Just minutes after President Barack Obama signed the bill into law, 13 attorneys general filed a lawsuit with the U.S. District Court for the Northern District of Florida in Pensacola, a historically conservative area. Virginia filed a separate suit.

In the suit, they claim “the Constitution nowhere authorizes the United States to mandate, either directly or under threat of penalty, that all citizens and legal residents have qualifying health care coverage.”

Indiana Attorney General Greg Zoeller joined the lawsuit with the same questions regarding the law’s constitutionality.

“There are significant constitutional questions regarding the federal government’s authority raised by the legislation,” Zoeller said in a statement.

The contention to the law focuses on the question of whether the government can mandate citizens to buy health insurance and if that mandate is a violation of constitutional federalism by exceeding the power of Congress, said Daniel Conkle, IU Maurer School of Law professor.

In February, Zoeller sent a 55-page legal analysis of the Senate version of the bill to Sen. Richard Lugar, R-Ind., in which he called the mandate to buy insurance or face an annual penalty up to $695 “unprecedented.”

“Never before has somebody been required by something as a condition of residing in the United States,” said Bryan Corbin, a spokesman for the Office of the Indiana Attorney General.

Unprecedented as the mandate may be, there’s still a lot of doubt about how far any of these challenges will go in the courts.

“There are arguments both ways under the U.S. Supreme Court’s precedents, but I believe the Act probably is within congressional power,” Conkle said.

If the new law does survive the courts, it will be because of lines in the Constitution that give Congress the power to “lay and collect Taxes” and “regulate Commerce ... among the several States.”

Fines for not purchasing insurance will be collected by the Internal Revenue Service and are arranged as a tax.

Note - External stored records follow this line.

Lemma get_refines m n X F s key : is_map m n X F s →
  ∃ s', get m key s = Ret (X !! key, s') ∧ is_map m n X F s'.
Proof.
  intros H. destruct (look_up_refines m n X F s key (λ kv, Some kv.2) None H) as (s' & Hrun & Hm).
  exists s'. split; [|done]. etrans; [exact Hrun|]. by destruct (X !! key).
Qed.

(** What an insertion leaves, as an assertion; first when an allocation has failed. *)
Definition not_inserted m n L key value m' : hProp N :=
  ∃ L1 L2, ⌜L = L1 ++ L2 ∧ below key L1 ∧ above key L2⌝ ∧
    ((∃ n', ⌜n' = (n + 1)%nat ∨ m' = m ∧ n' = n ∧ L = []⌝ ∧ map_at m' n' L) ∨
     (∃ W1 lost W2, ⌜L1 ++ (key, value) :: L2 = W1 ++ lost ++ W2 ∧ 5 ≤ length lost⌝ ∧
        map_at m' (n + 1) (W1 ++ W2) ∗ ∃ G, G)).
Definition inserted m n L key value : BTreeMap * result (option V) AllocErr → hProp N := λ '(m', res),
  match res with
  | Ok (Some v) => ∃ L1 L2, ⌜L = L1 ++ (key, v) :: L2⌝ ∧ map_at m' n (L1 ++ (key, value) :: L2)
  | Ok None => ∃ L1 L2, ⌜L = L1 ++ L2 ∧ below key L1 ∧ above key L2⌝ ∧ map_at m' (n + 1) (L1 ++ (key, value) :: L2)
  | Err _ => not_inserted m n L key value m'
  end%I.

Lemma lost_not_inserted m n key value m' L1 L2 W1 k v lost W2 : below key L1 → above key L2 →
  L1 ++ (key, value) :: L2 = W1 ++ (k, v) :: lost ++ W2 →
  map_at m' (n + 1) (W1 ++ W2) -∗ (∃ h e par pi, tree_at h 4 e par pi lost) -∗ not_inserted m n (L1 ++ L2) key value m'.
Proof.
  iIntros (Hb Ha HW) "Hm (%h & %e & %par & %pi & Ht)".
  iDestruct (tree_entries with "Ht") as %Hlost. iExists L1, L2. iSplit; [done|]. iRight.
  iExists W1, ((k, v) :: lost), W2. iSplit; [iPureIntro; split; [done|cbn; lia]|]. iFrame "Hm". iExists _. iExact "Ht".
Qed.

Lemma insert_inserted m n L key value : map_at m n L ⊢ hwp (BTree.insert m key value : M _) (inserted m n L key value).
Proof.
  iIntros "Hm". iApply (hwp_insert with "Hm"). iSplit; [|iSplit; [|iSplit]]; cbn [inserted].
  - iIntros (m' v L1 L2 ->) "Hm". iExists L1, L2. by iSplit.
  - iIntros (m' L1 L2 H) "Hm". iExists L1, L2. by iSplit.
  - iIntros (m' n' L1 L2 (HL & Hb & Ha & Hn')) "Hm". iExists L1, L2. iSplit; [done|]. iLeft. iExists n'. by iSplit.
  - iIntros (m' L1 L2 W1 k v lost W2 (-> & Hb & Ha & HW)) "Hm Ht". by iApply (lost_not_inserted with "Hm Ht").
Qed.

(** The same for a place that an entry of the map has found. *)
Lemma vacant_inserted m m' n hd key value L1 L2 : length_ m' = n → counted n (L1 ++ L2) → below key L1 → above key L2 →
  godown_at (root m') hd L1 L2 ⊢ hwp (vacant_insert m' hd key value : M _) (λ '(m'', res),
    match res with
    | Ok ptr => ∃ r', ⌜m'' = BTreeMap_ r' (n + 1)⌝ ∧ root_at r' (L1 ++ (key, value) :: L2) ∧ leaf_has ptr key value
    | Err _ => not_inserted m n (L1 ++ L2) key value m''
    end).
Proof.
  iIntros (<- Hs Hb Ha) "Hg". iApply (hwp_vacant_insert with "Hg"). iSplit; [|iSplit].
  - iIntros (r' ptr) "H". iExists r'. by iSplit.
  - iIntros "Hr". iExists L1, L2. iSplit; [done|]. iLeft. iExists _. iSplit; [by iPureIntro; left|].
    iApply map_at_root; [done|destruct Hs; split; [done|lia]|done].
  - iIntros "(%W1 & %k & %v & %lost & %W2 & %HW & Hr & Hlost)". iApply (lost_not_inserted with "[Hr] Hlost"); [done..|].
    pose proof (counted_insert _ _ value _ _ Hs Hb Ha) as Hs'. rewrite HW in Hs'.
    iApply map_at_root; [done| |done]. eapply (counted_remove _ _ W1 ((k, v) :: lost)); [exact Hs'|lia].
Qed.

(** What an insertion leaves whose allocation has failed: the key was not there, and
    either nothing has changed (no memory for the first node), or only the count is one
    too large (no memory for a leaf's upper half), or a climb was cut short: the map is
    well-formed with the entries that are left, at least four that were there are lost,
    with the nodes [G] that held them, and the count is again one too large. *)
Definition insert_failed m n X F key value m' s' : Prop :=
  X !! key = None ∧
  ((X = ∅ ∧ m' = m ∧ is_map m n X F s') ∨ is_map m' (n + 1) X F s' ∨
   ∃ X' G, is_map m' (n + 1) X' (G ∗ F)%I s' ∧ X' ⊆ <[key := value]> X ∧ size X' + 4 ≤ size X).

Lemma not_inserted_failed m n L F key value m' s' : counted n L →
  holds (not_inserted m n L key value m' ∗ F)%I (cells s') → al_inv (live (cells s')) (al s') →
  insert_failed m n (list_to_map L) F key value m' s'.
Proof.
  intros Hs (h1 & h2 & Hc & Hd & (L1 & L2 & (HL & Hb & Ha) & Hm') & HF) Hi'.
  split; [by eapply absent_from|]. destruct Hm' as [(n' & Hn' & Hm')|(W1 & lost & W2 & (HW & Hlost) & h11 & h12 & -> & Hd' & Hm' & G & HG)].
  - assert (holds (map_at m' n' L ∗ F)%I (cells s')) as Hh by (by rewrite Hc; exists h1, h2).
    destruct Hn' as [->|(-> & -> & ->)]; [right; left|left; split_and!; [done..|]]; eexists; done.
  - right. right. change (5 ≤ length lost) in Hlost. assert (sorted (L1 ++ (key, value) :: L2)) as Hs'.
    { subst L. by apply (counted_insert n key value). }
    pose proof (sorted_NoDup _ Hs') as Hnd. destruct (to_map_middle key value L1 L2 Hnd) as [Heq _].
    exists (list_to_map (W1 ++ W2)), G. split_and!.
    + exists (W1 ++ W2). split_and!; [done| |done]. rewrite Hc. apply map_disjoint_union_l in Hd as [Hd1 Hd2].
      exists h11, (h12 ∪ h2). rewrite assoc_L. split_and!; [done|by apply map_disjoint_union_r|done|by exists h12, h2].
    + rewrite HL -Heq HW. apply to_map_sub. by rewrite -HW.
    + rewrite HW in Hs' Hnd. rewrite !size_to_map; [|by apply sorted_NoDup; destruct Hs|].
      * apply (f_equal length) in HW. rewrite HL. rewrite !length_app in HW |- *. cbn in HW. lia.
      * apply sorted_NoDup. eapply (counted_remove _ (length (W1 ++ lost ++ W2)) W1 lost W2); [split; [exact Hs'|done]|lia].
Qed.

(** An insertion into the tree is one into the map, and yields the old value; or an
    allocation has failed. *)
Lemma insert_refines m n X F s key value : is_map m n X F s →
  ∃ m' res s', BTree.insert m key value s = Ret ((m', res), s') ∧
    match res with
    | Ok old => old = X !! key ∧ is_map m' (if old then n else n + 1) (<[key := value]> X) F s'
    | Err _ => insert_failed m n X F key value m' s'
    end.
Proof.
  intros (L & -> & Hm & Hi). pose proof (map_at_counted _ _ _ _ _ Hm) as (_ & Hs & Hlen).
  destruct (run_framed _ _ _ F s (insert_inserted m n L key value) Hm Hi) as ([m' res] & s' & Hrun & Hh & Hi').
  exists m', res, s'. split; [done|]. cbn [inserted] in Hh. destruct res as [[v|]|[]].
  - destruct Hh as (h1 & h2 & Hc & Hd & (L1 & L2 & -> & Hm') & HF).
    destruct (to_map_middle key v L1 L2) as [-> _]; [by apply sorted_NoDup|].
    rewrite lookup_insert_eq insert_insert_eq. split; [done|]. exists (L1 ++ (key, value) :: L2).
    assert (holds (map_at m' n (L1 ++ (key, value) :: L2) ∗ F)%I (cells s')) as Hh by (by rewrite Hc; exists h1, h2).
    split; [|done]. apply map_at_counted in Hh as (_ & Hs' & _). symmetry. by apply to_map_middle, sorted_NoDup.
  - destruct Hh as (h1 & h2 & Hc & Hd & (L1 & L2 & (-> & Hb & Ha) & Hm') & HF).
    split; [symmetry; by apply to_map_absent|]. exists (L1 ++ (key, value) :: L2).
    assert (holds (map_at m' (n + 1) (L1 ++ (key, value) :: L2) ∗ F)%I (cells s')) as Hh by (by rewrite Hc; exists h1, h2).
    split; [|done]. apply map_at_counted in Hh as (_ & Hs' & _). symmetry. by apply to_map_middle, sorted_NoDup.
  - by apply not_inserted_failed.
Qed.

(** Removing: the value that was there, the map without the key. *)
Lemma remove_refines m n X F s key : is_map m n X F s →
  ∃ m' s', BTree.remove m key s = Ret ((m', X !! key), s') ∧
    is_map m' (if X !! key then n - 1 else n) (delete key X) F s'.
Proof.
  intros (L & -> & Hm & Hi). pose proof (map_at_counted _ _ _ _ _ Hm) as (_ & Hs & _).
  set (X := list_to_map L : gmap K V).
  destruct (run_framed (BTree.remove m key) (map_at m n L)
    (λ '(m', v), ⌜v = X !! key⌝ ∧ ∃ L', ⌜delete key X = list_to_map L'⌝ ∧ map_at m' (if X !! key then n - 1 else n) L')%I F s)
    as ([m' v] & s' & Hrun & [-> Hh]%holds_pure & Hi'); [|done|done|].
  - iIntros "Hm". iApply (hwp_remove with "Hm"). iSplit.
    + iIntros (m' v L1 L2 ->) "Hm". destruct (to_map_middle key v L1 L2) as [HX HN]; [by apply sorted_NoDup|].
      unfold X. rewrite HX lookup_insert_eq. iSplit; [done|]. iExists (L1 ++ L2). iSplit; [|done].
      iPureIntro. by rewrite delete_insert_id.
    + iIntros (L1 L2 (HL & Hb & Ha)) "Hm". assert (X !! key = None) as HX by by eapply absent_from.
      rewrite HX. iSplit; [done|]. iExists L. iSplit; [|done]. iPureIntro. by apply delete_id.
  - exists m', s'. split; [done|]. destruct Hh as (h1 & h2 & Hc & Hd & (L' & HL' & Hm') & HF).
    exists L'. split_and!; [exact HL'| |done]. rewrite Hc. by exists h1, h2.
Qed.

(** A new map is empty. *)
Lemma new_is_map F s : holds F (cells s) → al_inv (live (cells s)) (al s) → is_map BTreeMap_new 0 ∅ F s.
Proof.
  intros HF Hi. exists []. split_and!; [done| |done]. exists ∅, (cells s).
  split_and!; [by rewrite left_id_L|apply map_disjoint_empty_l| |done].
  split; [split; [done|split; [constructor|done]]|]. by left.
Qed.

Lemma is_map_len m n X F s : is_map m n X F s → map_len m = n ∧ size X ≤ n.
Proof.
  intros (L & -> & Hm & _). apply map_at_counted in Hm as (Hn & Hs & Hl).
  split; [done|]. by rewrite size_to_map; [|apply sorted_NoDup].
Qed.

(** As long as the count is right, iterating yields exactly the entries, in order. *)
Theorem entries_sorted m X F s : is_map m (size X) X F s →
  ∃ L s', map_entries m s = Ret (L, s') ∧ sorted L ∧ X = list_to_map L ∧ is_map m (size X) X F s'.
Proof.
  intros (L & HX & Hm & Hi). pose proof (map_at_counted _ _ _ _ _ Hm) as (_ & Hs & _).
  assert (size X = length L) as Hn by (by rewrite HX size_to_map; [|apply sorted_NoDup]).
  destruct (run_framed (map_entries m) (map_at m (size X) L) (λ l, ⌜l = L⌝ ∧ map_at m (size X) L)%I F s)
    as (l & s' & Hrun & [-> Hh]%holds_pure & Hi'); [|done|done|].
  - rewrite Hn. iIntros "Hm". iApply (hwp_map_entries with "Hm"). iIntros "Hm". by iSplit.
  - exists L, s'. split_and!; [done..|]. by exists L.
Qed.

(** Dropping the map then drops every entry once and gives every node back. *)
Lemma drop_frees m X F s : is_map m (size X) X F s →
  ∃ L s', BTreeMap_drop m s = Ret (L, s') ∧ sorted L ∧ X = list_to_map L ∧
    holds F (cells s') ∧ al_inv (live (cells s')) (al s').
Proof.
  intros (L & HX & Hm & Hi). pose proof (map_at_counted _ _ _ _ _ Hm) as (_ & Hs & _).
  assert (size X = length L) as Hn by (by rewrite HX size_to_map; [|apply sorted_NoDup]).
  destruct (run_framed (BTreeMap_drop m) (map_at m (size X) L) (λ l, ⌜l = L⌝ ∧ emp)%I F s)
    as (l & s' & Hrun & [-> Hh]%holds_pure & Hi'); [|done|done|].
  - rewrite Hn. iIntros "Hm". iApply (hwp_drop with "Hm"). by iSplit.
  - exists L, s'. split_and!; [done..| |done].
    destruct Hh as (h1 & h2 & -> & Hd & Hemp & HF). change (h1 = ∅) in Hemp. subst h1. by rewrite left_id_L.
Qed.

(** ** Sequences of operations *)

Inductive op := Insert (k : K) (v : V) | Get (k : K) | Remove (k : K).

(** What an operation answers: whether an insertion succeeded, and a value. *)
Definition run_op (m : BTreeMap) (o : op) : M (BTreeMap * result (option V) AllocErr) :=
  match o with
  | Insert k v => BTree.insert m k v
  | Get k => v ← get m k; mret (m, Ok v)
  | Remove k => '(m, v) ← BTree.remove m k; mret (m, Ok v)
  end.
Fixpoint run_ops (m : BTreeMap) (os : list op) : M (BTreeMap * list (result (option V) AllocErr)) :=
  match os with
  | [] => mret (m, [])
  | o :: os => '(m, r) ← run_op m o; '(m, rs) ← run_ops m os; mret (m, r :: rs)
  end.

(** The same on finite maps. *)
Definition spec_op X (o : op) : gmap K V * option V :=
  match o with
  | Insert k v => (<[k := v]> X, X !! k)
  | Get k => (X, X !! k)
  | Remove k => (delete k X, X !! k)
  end.
Fixpoint spec_ops X (os : list op) : gmap K V * list (option V) :=
  match os with
  | [] => (X, [])
  | o :: os => let (X, r) := spec_op X o in let (X, rs) := spec_ops X os in (X, r :: rs)
  end.

Lemma run_op_refines m n X F s o : is_map m n X F s →
  ∃ m' r s', run_op m o s = Ret ((m', r), s') ∧
    (∃ n' X' F', is_map m' n' X' F' s') ∧
    (n = size X → is_ok r = true → r = Ok (spec_op X o).2 ∧ is_map m' (size (spec_op X o).1) (spec_op X o).1 F s').
Proof.
  intros Hm. destruct o as [k v|k|k]; cbn [run_op spec_op fst snd].
  - destruct (insert_refines m n X F s k v Hm) as (m' & r & s' & Hrun & H). exists m', r, s'. split; [done|].
    destruct r as [old|e].
    + destruct H as [-> Hm']. split; [by eauto|]. intros -> _. split; [done|].
      destruct (X !! k) eqn:E.
      * by rewrite map_size_insert_Some.
      * by rewrite map_size_insert_None // -Nat.add_1_r.
    + split; [|done]. destruct H as [_ [(_ & -> & H)|[H|(X' & G & H & _)]]]; do 3 eexists; exact H.
  - destruct (get_refines m n X F s k Hm) as (s' & Hrun & Hm'). exists m, (Ok (X !! k)), s'.
    split; [by cbv [mbind M_bind]; rewrite Hrun|]. split; [by eauto|]. by intros -> _.
  - destruct (remove_refines m n X F s k Hm) as (m' & s' & Hrun & Hm'). exists m', (Ok (X !! k)), s'.
    split; [by cbv [mbind M_bind]; rewrite Hrun|]. split; [by eauto|]. intros -> _. split; [done|].
    destruct (X !! k) eqn:E.
    + by rewrite fin_maps.map_size_delete_Some // -Nat.sub_1_r.
    + by rewrite fin_maps.map_size_delete_None.
Qed.

Lemma run_ops_refines os : ∀ m n X F s, is_map m n X F s →
  ∃ m' rs s', run_ops m os s = Ret ((m', rs), s') ∧
    (n = size X → Forall (λ r, is_ok r = true) rs →
       rs = Ok <$> (spec_ops X os).2 ∧ is_map m' (size (spec_ops X os).1) (spec_ops X os).1 F s').
Proof.
  induction os as [|o os IH]; intros m n X F s Hm; cbn [run_ops spec_ops].
  - exists m, [], s. split; [done|]. by intros ->.
  - destruct (run_op_refines m n X F s o Hm) as (m1 & r & s2 & Hr & (n' & X' & F' & Hm1) & Hok).
    destruct (decide (n = size X ∧ is_ok r = true)) as [[Hn Hr1]|Hbad].
    + destruct (Hok Hn Hr1) as [-> Hm1']. destruct (IH _ _ _ _ _ Hm1') as (m2 & rs & s3 & Hrs & Hspec).
      exists m2, (Ok (spec_op X o).2 :: rs), s3. split; [by cbv [mbind M_bind]; rewrite Hr Hrs|].
      destruct (spec_op X o) as [X1 r1]. cbn [fst snd] in *. destruct (spec_ops X1 os) as [X2 rs2]. cbn [fst snd] in *.
      intros _ [_ Hall]%Forall_cons. destruct (Hspec eq_refl Hall) as [-> ?]. by split.
    + destruct (IH _ _ _ _ _ Hm1) as (m2 & rs & s3 & Hrs & _).
      exists m2, (r :: rs), s3. split; [by cbv [mbind M_bind]; rewrite Hr Hrs|].
      intros Hn [? _]%Forall_cons. by destruct Hbad.
Qed.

Wording in the health care law insists that “since most health insurance is sold by national or regional health insurance companies,” it falls under Congress’s power to oversee interstate commerce.

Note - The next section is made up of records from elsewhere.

(* ===== verification/BTreeInto.v ===== *)
(** * BTreeInto: the iterator by value, from both ends ([map.rs])

    [IntoIter] gives a node back as soon as one of its two edges has left it, so that
    what is left of the tree is cut on both sides: [part].  Taking from either end
    narrows it, and dropping the iterator drops the rest, and gives every node that is
    left back once. *)

From S2P Require Import Prelude HeapLogic Node BTree NodeSpec BTreeSpec Rebalance BTreeRemove BTreeIter BTreeRefine BTreeRange Deque.
From iris.proofmode Require Import proofmode.
From iris.prelude Require Import options.

#[local] Open Scope nat_scope.

Section into.
Context {K V A : Type} `{!Ord K, !GlobalAlloc NodeLayout A}.
#[local] Abbreviation N := (Node K V).
#[local] Abbreviation M := (M (store N A)).

(** The loop of [IntoIter::next_back], and [next_back]. *)
Fixpoint into_next_back_loop (fuel : nat) (cur_handle : Handle) : M (Handle * (K * V)) :=
  kv ← left_kv cur_handle;
  match kv with
  | Ok kv =>
      ret ← into_kv kv;
      e ← left_edge kv; c ← descend e;
      back ← last_leaf_edge c;
      mret (back, ret)
  | Err last_edge =>
      p ← deallocate_and_ascend_internal (hnode last_edge);
      cur_handle ← unwrap_unchecked p;
      match fuel with O => ub "still climbing" | S fuel => into_next_back_loop fuel cur_handle end
  end.

Definition into_next_back (fuel : nat) (it : Iter) : M (Iter * option (K * V)) :=
  if iter_length it =? 0 then mret (it, None)
  else
    let n := iter_length it - 1 in
    kv ← left_kv (back (range it));
    match kv with
    | Ok kv =>
        ret ← into_kv kv;
        e ← left_edge kv;
        mret (Iter_ (Range_ (front (range it)) e) n, Some ret)
    | Err last_edge =>
        p ← deallocate_and_ascend_leaf (hnode last_edge);
        cur_handle ← unwrap_unchecked p;
        '(back, ret) ← into_next_back_loop fuel cur_handle;
        mret (Iter_ (Range_ (front (range it)) back) n, Some ret)
    end.

(** From one edge to the next entry on its right, and on its left. *)
Definition take_front (fuel : nat) (hd : Handle) : M (Handle * (K * V)) :=
  kv ← right_kv hd;
  match kv with
  | Ok kv => ret ← into_kv kv; e ← right_edge kv; mret (e, ret)
  | Err last_edge =>
      p ← deallocate_and_ascend_leaf (hnode last_edge);
      cur_handle ← unwrap_unchecked p;
      into_next_loop fuel cur_handle
  end.
Definition take_back (fuel : nat) (hd : Handle) : M (Handle * (K * V)) :=
  kv ← left_kv hd;
  match kv with
  | Ok kv => ret ← into_kv kv; e ← left_edge kv; mret (e, ret)
  | Err last_edge =>
      p ← deallocate_and_ascend_leaf (hnode last_edge);
      cur_handle ← unwrap_unchecked p;
      into_next_back_loop fuel cur_handle
  end.
(** What [drop] does with the nodes. *)
Definition free_from (fuel : nat) (leaf_node : NodeRef) : M unit :=
  p ← deallocate_and_ascend_leaf leaf_node;
  match p with None => mret tt | Some first_parent => free_loop fuel (hnode first_parent) end.

Lemma into_next_take fuel f b n s : into_next fuel (Iter_ (Range_ f b) (S n)) s =
  ('(f, kv) ← take_front fuel f; mret (Iter_ (Range_ f b) n, Some kv)) s.
Proof.
  unfold into_next, take_front. cbn [iter_length Nat.eqb range front back]. rewrite Nat.sub_succ Nat.sub_0_r.
  unfold mbind, M_bind, mret, M_ret. by repeat (case_match; simplify_eq).
Qed.
Lemma into_next_back_take fuel f b n s : into_next_back fuel (Iter_ (Range_ f b) (S n)) s =
  ('(b, kv) ← take_back fuel b; mret (Iter_ (Range_ f b) n, Some kv)) s.
Proof.
  unfold into_next_back, take_back. cbn [iter_length Nat.eqb range front back]. rewrite Nat.sub_succ Nat.sub_0_r.
  unfold mbind, M_bind, mret, M_ret. by repeat (case_match; simplify_eq).
Qed.
End into.

(** ** A tree that is cut on both sides *)

Section parts.
Context {K V A : Type} `{!Ord K, !GlobalAlloc NodeLayout A}.
#[local] Abbreviation N := (Node K V).
#[local] Abbreviation M := (M (store N A)).
#[local] Notation "p ↦ n" := (points_to p n) (at level 20) : bi_scope.
Implicit Types (L R : list (K * V)) (kvs : list (K * V)) (cs : list (Z * list (K * V))).

(** The children that are left, the first one cut by [f] and the last one by [b]. *)
Fixpoint pieces (T : Z → option Z → option nat → option Handle → option Handle → list (K * V) → hProp N)
    (p : Z) (i : nat) (f b : option Handle) cs : hProp N :=
  match cs with
  | [] => emp
  | c :: cs => T c.1 (Some p) (Some i) f (match cs with [] => b | _ => None end) c.2 ∗ pieces T p (S i) None b cs
  end.

(** A tree of height [h] without what is left of the edge [f] and right of [b]. *)
Fixpoint part (h : nat) (p : Z) (par : option Z) (pi : option nat) (f b : option Handle) R : hProp N :=
  match h with
  | O => ∃ kvs1 kvs3,
      ⌜length (kvs1 ++ R ++ kvs3) ≤ CAPACITY ∧ (STATIC_END <= p)%Z ∧
       match f with Some f => f = Handle_ (NodeRef_ 0 p) (length kvs1) | None => kvs1 = [] end ∧
       match b with Some b => b = Handle_ (NodeRef_ 0 p) (length (kvs1 ++ R)) | None => kvs3 = [] end⌝ ∧
      p ↦ leaf_node par pi (kvs1 ++ R ++ kvs3)
  | S h => ∃ kvs1 kvs2 kvs3 es1 cs es3,
      ⌜length (kvs1 ++ kvs2 ++ kvs3) ≤ CAPACITY ∧ (STATIC_END <= p)%Z ∧
       length es1 = length kvs1 ∧ length cs = S (length kvs2) ∧ length es3 = length kvs3 ∧
       (f = None → kvs1 = []) ∧ (b = None → kvs3 = []) ∧ R = inter cs.*2 kvs2⌝ ∧
      p ↦ inner_node par pi (kvs1 ++ kvs2 ++ kvs3) (es1 ++ cs.*1 ++ es3) ∗
      pieces (part h) p (length es1) f b cs
  end.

“Our goal by joining (the lawsuit) is ultimately to bring the constitutional questions to the United States Supreme Court for review,” Zoeller said in a statement.

However, because the mandate to purchase health insurance doesn’t take effect until 2014, Conkle said the issue might not reach the High Court any time soon.

Unlike four other attorneys general in the lawsuit who are feeling heat from their governors for the legal challenge, Zoeller will likely be backed by Gov. Mitch Daniels, who has expressed concern about the reform.

Daniels said that because of the law, one in four Hoosiers will be on Medicaid, a program he says is losing a number of participating physicians.

“What you’re already seeing in Medicaid is people who are technically covered but can’t find a doctor,” he said. “It’s not the best health care and will be probably worse than it is now.”